How to complete this task → Report each line of the data below in which "variable" appears.

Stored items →
(* ===== verification/ThreadSemaphore.v ===== *)
(** * [src/threading/Semaphore.rs]: a semaphore from a mutex and a condition variable

    The mutex is its owner, the condition variable its waiters and signals, as
    [ThreadMutex] and [ThreadCondition] prove of their words. Two counters that
    the code does not have tell how often [post] has added a permit and [wait]
    has taken one. *)

From S2P Require Import Prelude ThreadModel.

#[local] Open Scope Z_scope.

Module Semaphore.
Record Semaphore := mkSemaphore { permits : Z; owner : option nat; waiters : Z; signals : Z; posted : Z; taken : Z }.
Definition new : Semaphore := mkSemaphore 0 None 0 0 0 0.

Definition set_owner (o : option nat) (s : Semaphore) : Semaphore := mkSemaphore (permits s) o (waiters s) (signals s) (posted s) (taken s).
Definition set_cond (w g : Z) (s : Semaphore) : Semaphore := mkSemaphore (permits s) (owner s) w g (posted s) (taken s).

(** [*self.permits.get() += 1] and [-= 1], on [usize]. *)
Definition add_permit (s : Semaphore) : Semaphore :=
  mkSemaphore (wrap64 (permits s + 1)) (owner s) (waiters s) (signals s) (posted s + 1) (taken s).
Definition take_permit (s : Semaphore) : Semaphore :=
  mkSemaphore (wrap64 (permits s - 1)) (owner s) (waiters s) (signals s) (posted s) (taken s + 1).

(** [woken]: the thread has come out of [cond.wait] and not yet looked at the permits. *)
Inductive Pc :=
| Idle
| WaitLock (woken : bool) (* [mutex.lock()], of [wait] or at the end of [cond.wait] *)
| WaitTest (woken : bool) (* the condition of the loop *)
| CondEnter (* [cond.wait]: counted as a waiter *)
| CondRelease (* [cond.wait]: the mutex is released *)
| Blocked
| WaitTake (woken : bool)
| WaitMore (* the permits that are left *)
| WaitSignal
| Unlock (* the scope guard *)
| PostLock | PostAdd | PostSignal
| Panicked.

Definition lock_mutex (t : nat) (s : Semaphore) (pc : Pc) : list (Semaphore * Pc * Z) :=
  match owner s with None => [(set_owner (Some t) s, pc, 0)] | Some _ => [] end.

(** [cond.signal()] *)
Definition signal (s : Semaphore) : Semaphore :=
  set_cond (waiters s) (if signals s <? waiters s then signals s + 1 else signals s) s.

Definition next (t : nat) (s : Semaphore) (pc : Pc) : list (Semaphore * Pc * Z) :=
  match pc with
  | Idle => [(s, WaitLock false, 0); (s, PostLock, 0)]
  | WaitLock b => lock_mutex t s (WaitTest b)
  | WaitTest b => [(s, if permits s =? 0 then CondEnter else WaitTake b, 0)]
  | CondEnter => [(set_cond (waiters s + 1) (signals s) s, CondRelease, 0)]
  | CondRelease => [(set_owner None s, Blocked, 0)]
  | Blocked => if 0 <? signals s then [(set_cond (waiters s - 1) (signals s - 1) s, WaitLock true, 0)] else []
  | WaitTake b => [(take_permit s, if 1 <=? permits s then WaitMore else Panicked, 0)]
  | WaitMore => [(s, if 0 <? permits s then WaitSignal else Unlock, 0)]
  | WaitSignal => [(signal s, Unlock, 0)]
  | Unlock => [(set_owner None s, Idle, 0)]
  | PostLock => lock_mutex t s PostAdd
  | PostAdd => [(add_permit s, PostSignal, 0)]
  | PostSignal => [(signal s, Unlock, 0)]
  | Panicked => []
  end.

Definition program : Program Semaphore Pc := mkProgram _ _ next (λ _, false) (λ pc, pc).

Definition start (n : nat) : Conf Semaphore Pc := mkConf new (replicate n Idle).

(** ** The invariant *)

Definition holds (pc : Pc) : bool :=
  match pc with
  | WaitTest _ | CondEnter | CondRelease | WaitTake _ | WaitMore | WaitSignal | Unlock | PostAdd | PostSignal => true
  | _ => false
  end.
Definition in_cond (pc : Pc) : bool := match pc with CondRelease | Blocked => true | _ => false end.

(** On the way to a permit with a signal consumed, or about to signal one that was added. *)
Definition arriving (pc : Pc) : bool :=
  match pc with WaitLock true | WaitTest true | WaitTake true | PostSignal => true | _ => false end.
Definition entering (pc : Pc) : bool := match pc with CondEnter => true | _ => false end.
Definition taking (pc : Pc) : bool := match pc with WaitTake _ => true | _ => false end.
Definition panicked (pc : Pc) : bool := match pc with Panicked => true | _ => false end.
Definition inside (pc : Pc) : bool := holds pc && negb (entering pc) && negb (taking pc).

Record inv (c : Conf Semaphore Pc) : Prop := {
  inv_owned : owned owner holds (shared c) (threads c);
  inv_permits : permits (shared c) + taken (shared c) = posted (shared c) ∧ 0 <= permits (shared c) ∧ 0 <= taken (shared c);
  inv_cond : waiters (shared c) = count in_cond (threads c) ∧ 0 <= signals (shared c) <= waiters (shared c);
  inv_entering : 0 < count entering (threads c) → permits (shared c) = 0;
  inv_taking : 0 < count taking (threads c) → 1 <= permits (shared c);
  inv_arriving : signals (shared c) < waiters (shared c) → permits (shared c) <= signals (shared c) + count arriving (threads c);
  inv_panicked : count panicked (threads c) = 0;
}.

Lemma sem_kinds ts :
  count holds ts = count entering ts + count taking ts + count inside ts
  ∧ 0 <= count inside ts ∧ 0 <= count entering ts ∧ 0 <= count taking ts ∧ 0 <= count arriving ts ∧ 0 <= count in_cond ts.
Proof.
  split_and!; try apply count_bounds. induction ts as [|pc ts IH]; [done|]. rewrite !count_cons, IH. destruct pc; cbn; lia.
Qed.

Lemma sem_next_owner t s pc s' pc' n : (s', pc', n) ∈ next t s pc → owner_step owner holds t s s' pc pc' ∧ n = 0.
Proof.
  intros Hn. unfold owner_step. destruct pc; cbn [next] in Hn; unfold lock_mutex in Hn; repeat case_match; choices Hn;
    cbn; repeat case_match; naive_solver.
Qed.

Lemma posted_grows c c' : step program c c' → posted (shared c) <= posted (shared c').
Proof.
  intros [s s' ts ts' t pc pc' n Ht Hn Hw|]; cbn [shared]; [|lia].
  destruct pc; cbn in Hn; unfold lock_mutex in Hn; repeat case_match; choices Hn; cbn; lia.
Qed.

Lemma sem_move s s' ts t pc pc' :
  inv (mkConf s ts) → posted s' < 2 ^ 64 → ts !! t = Some pc → (s', pc', 0) ∈ next t s pc →
  let ts' := <[t := pc']> ts in
  (permits s' + taken s' = posted s' ∧ 0 <= permits s' ∧ 0 <= taken s')
  ∧ (waiters s' = count in_cond ts' ∧ 0 <= signals s' <= waiters s')
  ∧ (0 < count entering ts' → permits s' = 0)
  ∧ (0 < count taking ts' → 1 <= permits s')
  ∧ (signals s' < waiters s' → permits s' <= signals s' + count arriving ts')
  ∧ panicked pc' = false.
Proof.
  intros [Ho Hp Hc He Hk Ha _] Hlt Ht Hn ts'. cbn [shared threads] in *.
  unfold ts'. rewrite !(count_insert _ _ _ _ _ Ht). pose proof (sem_kinds ts) as K.
  pose proof (owned_count _ _ _ _ Ho) as Hone. pose proof (owned_free _ _ _ _ Ho) as Hfree.
  assert (Hat : ∀ f, f pc = true → 1 <= count f ts) by (intros f Hx; by apply (count_lookup f _ t pc)).
  pose proof (Hat inside : holds pc && negb (entering pc) && negb (taking pc) = true → _) as Hin. pose proof (Hat arriving) as Har. pose proof (Hat entering) as Hen. pose proof (Hat taking) as Htk. pose proof (Hat in_cond) as Hic.
  clear Ht ts' Hat Ho.
  destruct pc; try (destruct woken); cbn [next holds entering taking in_cond arriving andb negb b2z] in *; unfold lock_mutex, signal in *;
    repeat match type of Hn with _ ∈ match owner s with _ => _ end => destruct (owner s) end;
    repeat match type of Hn with context [?a <? ?b] => destruct (Z.ltb_spec a b) | context [?a =? ?b] => destruct (Z.eqb_spec a b)
           | context [?a <=? ?b] => destruct (Z.leb_spec a b) end; choices Hn;
    cbn [set_cond set_owner add_permit take_permit permits taken posted signals waiters owner] in *; unfold wrap64;
    rewrite ?Z.mod_small by lia; cbn; split_and!; try done; lia.
Qed.

Lemma sem_inv_step c c' : inv c → step program c c' → posted (shared c') < 2 ^ 64 → inv c'.
Proof.
  intros Hi Hs Hlt. destruct Hs as [s s' ts ts' t pc pc' n Ht Hn Hw|]; [|done].
  destruct (sem_next_owner _ _ _ _ _ _ Hn) as [Hown ->]. apply wakes_zero in Hw as ->.
  destruct (sem_move s s' ts t pc pc' Hi Hlt Ht Hn) as (H1 & H2 & H3 & H4 & H5 & Hp).
  pose proof (owned_step _ _ _ _ _ _ _ _ (inv_owned _ Hi) Ht Hown) as Ho. destruct Hi as [_ _ _ _ _ _ Hpk].
  split; cbn [shared threads] in *; try done.
  rewrite (count_insert _ _ _ _ _ Ht), Hpk, Hp. destruct (panicked pc) eqn:E; [|done]. by rewrite (count_zero panicked ts t pc Hpk Ht) in E.
Qed.

Lemma sem_inv_start n : inv (start n).
Proof.
  split; cbn [start shared threads new permits owner waiters signals posted taken]; unfold count; rewrite ?total_replicate;
    cbn [b2z in_cond entering taking arriving panicked]; try lia.
  intros t pc [-> _]%lookup_replicate. done.
Qed.

Lemma sem_inv_reach n c : reach program (start n) c → posted (shared c) < 2 ^ 64 → inv c.
Proof.
  intros Hr. refine (reach_invariant program (λ c, posted (shared c) < 2 ^ 64 → inv c) (start n) c _ _ Hr).
  - intros _. apply sem_inv_start.
  - intros c1 c2 IH Hs Hlt. pose proof (posted_grows _ _ Hs). apply (sem_inv_step c1); [apply IH; lia|done|done].
Qed.

(** The semaphore: under every interleaving of [wait] and [post], until 2{^64}
    permits have been posted, no permit is made up or lost (those that are there
    and those taken are those posted), the subtraction never underflows, and no
    wake-up is missed: while a thread is blocked and there is a permit, a signal
    is there for a blocked thread, or a thread that a signal has woken is on its
    way to a permit, or a [post] is about to signal. *)
Theorem semaphore_keeps_permits n c :
  reach program (start n) c → posted (shared c) < 2 ^ 64 →
  (∀ t, threads c !! t ≠ Some Panicked)
  ∧ permits (shared c) + taken (shared c) = posted (shared c) ∧ 0 <= permits (shared c)
  ∧ (∀ t, threads c !! t = Some Blocked → 0 < permits (shared c) →
       0 < signals (shared c) ∨ ∃ t' pc, threads c !! t' = Some pc ∧ arriving pc = true).
Proof.
  intros Hr Hlt. pose proof (sem_inv_reach n c Hr Hlt) as [Ho Hp Hc He Hk Ha Hpk]. split_and!; try apply Hp.
  - intros t Ht. by pose proof (count_zero panicked _ t _ Hpk Ht).
  - intros t Ht H0. pose proof (count_lookup in_cond _ t _ Ht eq_refl) as Hb.
    destruct (decide (0 < signals (shared c))) as [|Hs]; [by left|right]. apply count_pos. lia.
Qed.

(** A waiter blocks; the post that frees it has not yet signalled. *)
Lemma semaphore_keeps_permits_witness :
  ∃ c, threads c = [Blocked; PostSignal] ∧ permits (shared c) = 1
    ∧ (0 < signals (shared c) ∨ ∃ t' pc, threads c !! t' = Some pc ∧ arriving pc = true).
Proof.
  destruct (run program (replicate 5 (Go 0 0 []) ++ [Go 1 1 []; Go 1 0 []; Go 1 0 []]) (start 2)) as [c|] eqn:E; [|by vm_compute in E].
  pose proof E as E'. vm_compute in E'. injection E' as <-. exists (mkConf (mkSemaphore 1 (Some 1%nat) 1 0 1 0) [Blocked; PostSignal]).
  split; [reflexivity|]. split; [reflexivity|].
  destruct (semaphore_keeps_permits 2 _ (run_reach _ _ _ _ E)) as (_ & _ & _ & H); [cbn; lia|]. by apply (H 0%nat).
Defined.
End Semaphore.
(* ===== verification/LinearFifoFacts.v ===== *)
(** * What [LinearFifo] promises: a queue of items

    The ring represents the list of its items, front first. Every operation does
    on the ring what the same operation does on the list. *)

From S2P Require Import Prelude LinearFifo.

#[local] Open Scope nat_scope.

Section facts.
Context {T : Type} `{B : LinearFifoBuffer} (size_of : Z).
Implicit Types (f : LinearFifo T) (l : list T).

(** The slot of the [i]-th item. *)
Definition slot f (i : nat) : nat := if head f + i <? buf_len f then head f + i else head f + i - buf_len f.

Record fifo_wf f : Prop := {
  wf_count : count f ≤ buf_len f;
  wf_head : head f < buf_len f ∨ buf_len f = 0 ∧ head f = 0;
  wf_kind : buf_len f = 0 → DYNAMIC = true;
  wf_dynamic : DYNAMIC = true → POWERS_OF_TWO = true;
  wf_powers : POWERS_OF_TWO = true → 0 < buf_len f → ∃ k, buf_len f = 2 ^ k;
}.

Record represents f l : Prop := {
  rep_wf : fifo_wf f;
  rep_count : count f = length l;
  rep_items : ∀ i x, l !! i = Some x → buf f !! slot f i = Some (Some x);
}.

(** ** Slots and slices *)

Lemma wrap_index_spec f i : fifo_wf f → 0 < buf_len f → i < 2 * buf_len f →
  wrap_index i (buf_len f) = Some (if i <? buf_len f then i else i - buf_len f).
Proof.
  intros [_ _ _ _ Hp] H0 Hi. assert (Hm : i mod buf_len f = if i <? buf_len f then i else i - buf_len f).
  { destruct (Nat.ltb_spec i (buf_len f)); [by apply Nat.mod_small|]. symmetry. apply (Nat.mod_unique _ _ 1); lia. }
  unfold wrap_index, usize_sub, debug_assert. rewrite <- Hm. destruct POWERS_OF_TWO.
  - destruct (Hp eq_refl H0) as [k E]. rewrite E in *. destruct (Nat.leb_spec 1 (2 ^ k)); [|lia]. cbn. f_equal.
    rewrite <- Nat.land_ones, Nat.ones_equiv. f_equal. lia.
  - destruct (Nat.eqb_spec (buf_len f) 0); [lia|done].
Qed.

Lemma lookup_write_at a s f j : a + length s ≤ buf_len f →
  buf (write_at a s f) !! j = if decide (a ≤ j < a + length s) then s !! (j - a) else buf f !! j.
Proof.
  intros H. cbn. unfold buf_len in H. case_decide as E.
  - apply list_lookup_inserts; lia.
  - destruct (decide (j < a)); [by apply list_lookup_inserts_lt|]. apply list_lookup_inserts_ge. lia.
Qed.

Lemma buf_len_write_at a s f : buf_len (write_at a s f) = buf_len f.
Proof. apply length_inserts. Qed.

Lemma lookup_read_range f a b i : read_range f a b !! i = if decide (i < b - a) then buf f !! (a + i) else None.
Proof.
  unfold read_range. case_decide; [rewrite lookup_take_lt, lookup_drop by lia; done|]. apply lookup_take_ge. lia.
Qed.

Lemma length_read_range f a b : a ≤ b → b ≤ buf_len f → length (read_range f a b) = b - a.
Proof. intros. unfold read_range. rewrite length_take, length_drop. unfold buf_len in *. lia. Qed.

Lemma range_ok f a b : a ≤ b → b ≤ buf_len f → range f a b = Some (a, b).
Proof. intros. unfold range. by rewrite !(proj2 (Nat.leb_le _ _)) by done. Qed.

Lemma usize_sub_ok a b : b ≤ a → usize_sub a b = Some (a - b).
Proof. intros. unfold usize_sub. by rewrite (proj2 (Nat.leb_le _ _)). Qed.

(** The items from the front to the end of the buffer, and those after the wrap. *)
Lemma readable_front f : fifo_wf f → readable_slice 0 f = Some (head f, Nat.min (head f + count f) (buf_len f)).
Proof.
  intros [Hc Hh _ _ _]. unfold readable_slice. cbn [Nat.ltb Nat.leb]. rewrite Nat.add_0_r, Nat.sub_0_r.
  destruct (Nat.leb_spec (buf_len f) (head f)); rewrite ?range_ok by lia; [|done]. do 2 f_equal; lia.
Qed.

Lemma readable_rest f : fifo_wf f → buf_len f < head f + count f →
  readable_slice (buf_len f - head f) f = Some (0, head f + count f - buf_len f).
Proof.
  intros [Hc Hh _ _ _] Hw. unfold readable_slice. destruct (Nat.ltb_spec (count f) (buf_len f - head f)); [lia|].
  destruct (Nat.leb_spec (buf_len f) (head f + (buf_len f - head f))); [|lia]. rewrite range_ok by lia. do 2 f_equal; lia.
Qed.

Lemma writable_front f : fifo_wf f →
  writable_slice 0 f = Some (if head f + count f <? buf_len f then (head f + count f, buf_len f) else (head f + count f - buf_len f, head f)).
Proof.
  intros [Hc Hh _ _ _]. unfold writable_slice. rewrite (proj2 (Nat.ltb_ge _ _)), usize_sub_ok by lia. cbn [mbind option_bind]. rewrite Nat.add_0_r.
  destruct (Nat.ltb_spec (head f + count f) (buf_len f)); [by rewrite range_ok by lia|].
  rewrite usize_sub_ok by lia. cbn [mbind option_bind]. rewrite range_ok by lia. do 2 f_equal; lia.
Qed.

(** A ring with the same shape that has the items where they were. *)
Lemma represents_same f f' l :
  represents f l → fifo_wf f' → buf_len f' = buf_len f → head f' = head f → count f' = count f →
  (∀ i, i < length l → buf f' !! slot f i = buf f !! slot f i) → represents f' l.
Proof.
  intros [Hw Hc Hi] Hw' Hl Hh Hn Hb. split; [done|congruence|]. intros i x Hx. unfold slot. rewrite Hl, Hh. fold (slot f i).
  rewrite Hb; [by apply Hi|]. by eapply lookup_lt_Some.
Qed.
End facts.

(** Arithmetic about slots. *)
Ltac slots :=
  unfold slot in *; cbn [head count buf_len buf] in *;
  repeat match goal with
  | |- context [?a <? ?b] => destruct (Nat.ltb_spec a b)
  | |- context [?a <=? ?b] => destruct (Nat.leb_spec a b)
  | |- context [decide _] => case_decide
  end; try lia; try done.

Section operations.
Context {T : Type} `{B : LinearFifoBuffer} (size_of : Z).
Implicit Types (f : LinearFifo T) (l : list T).

(** ** Discarding *)

Lemma poison_spec f a b n : a ≤ b → b ≤ buf_len f → n ≤ b - a → poison (a, b) n f = Some (write_at a (replicate n None) f).
Proof. intros. unfold poison, debug_assert. cbn. by rewrite (proj2 (Nat.leb_le _ _)). Qed.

Response to this exercise →
(** * [src/threading/Semaphore.rs]: a semaphore from a mutex and a condition variable
    The mutex is its owner, the condition variable its waiters and signals, as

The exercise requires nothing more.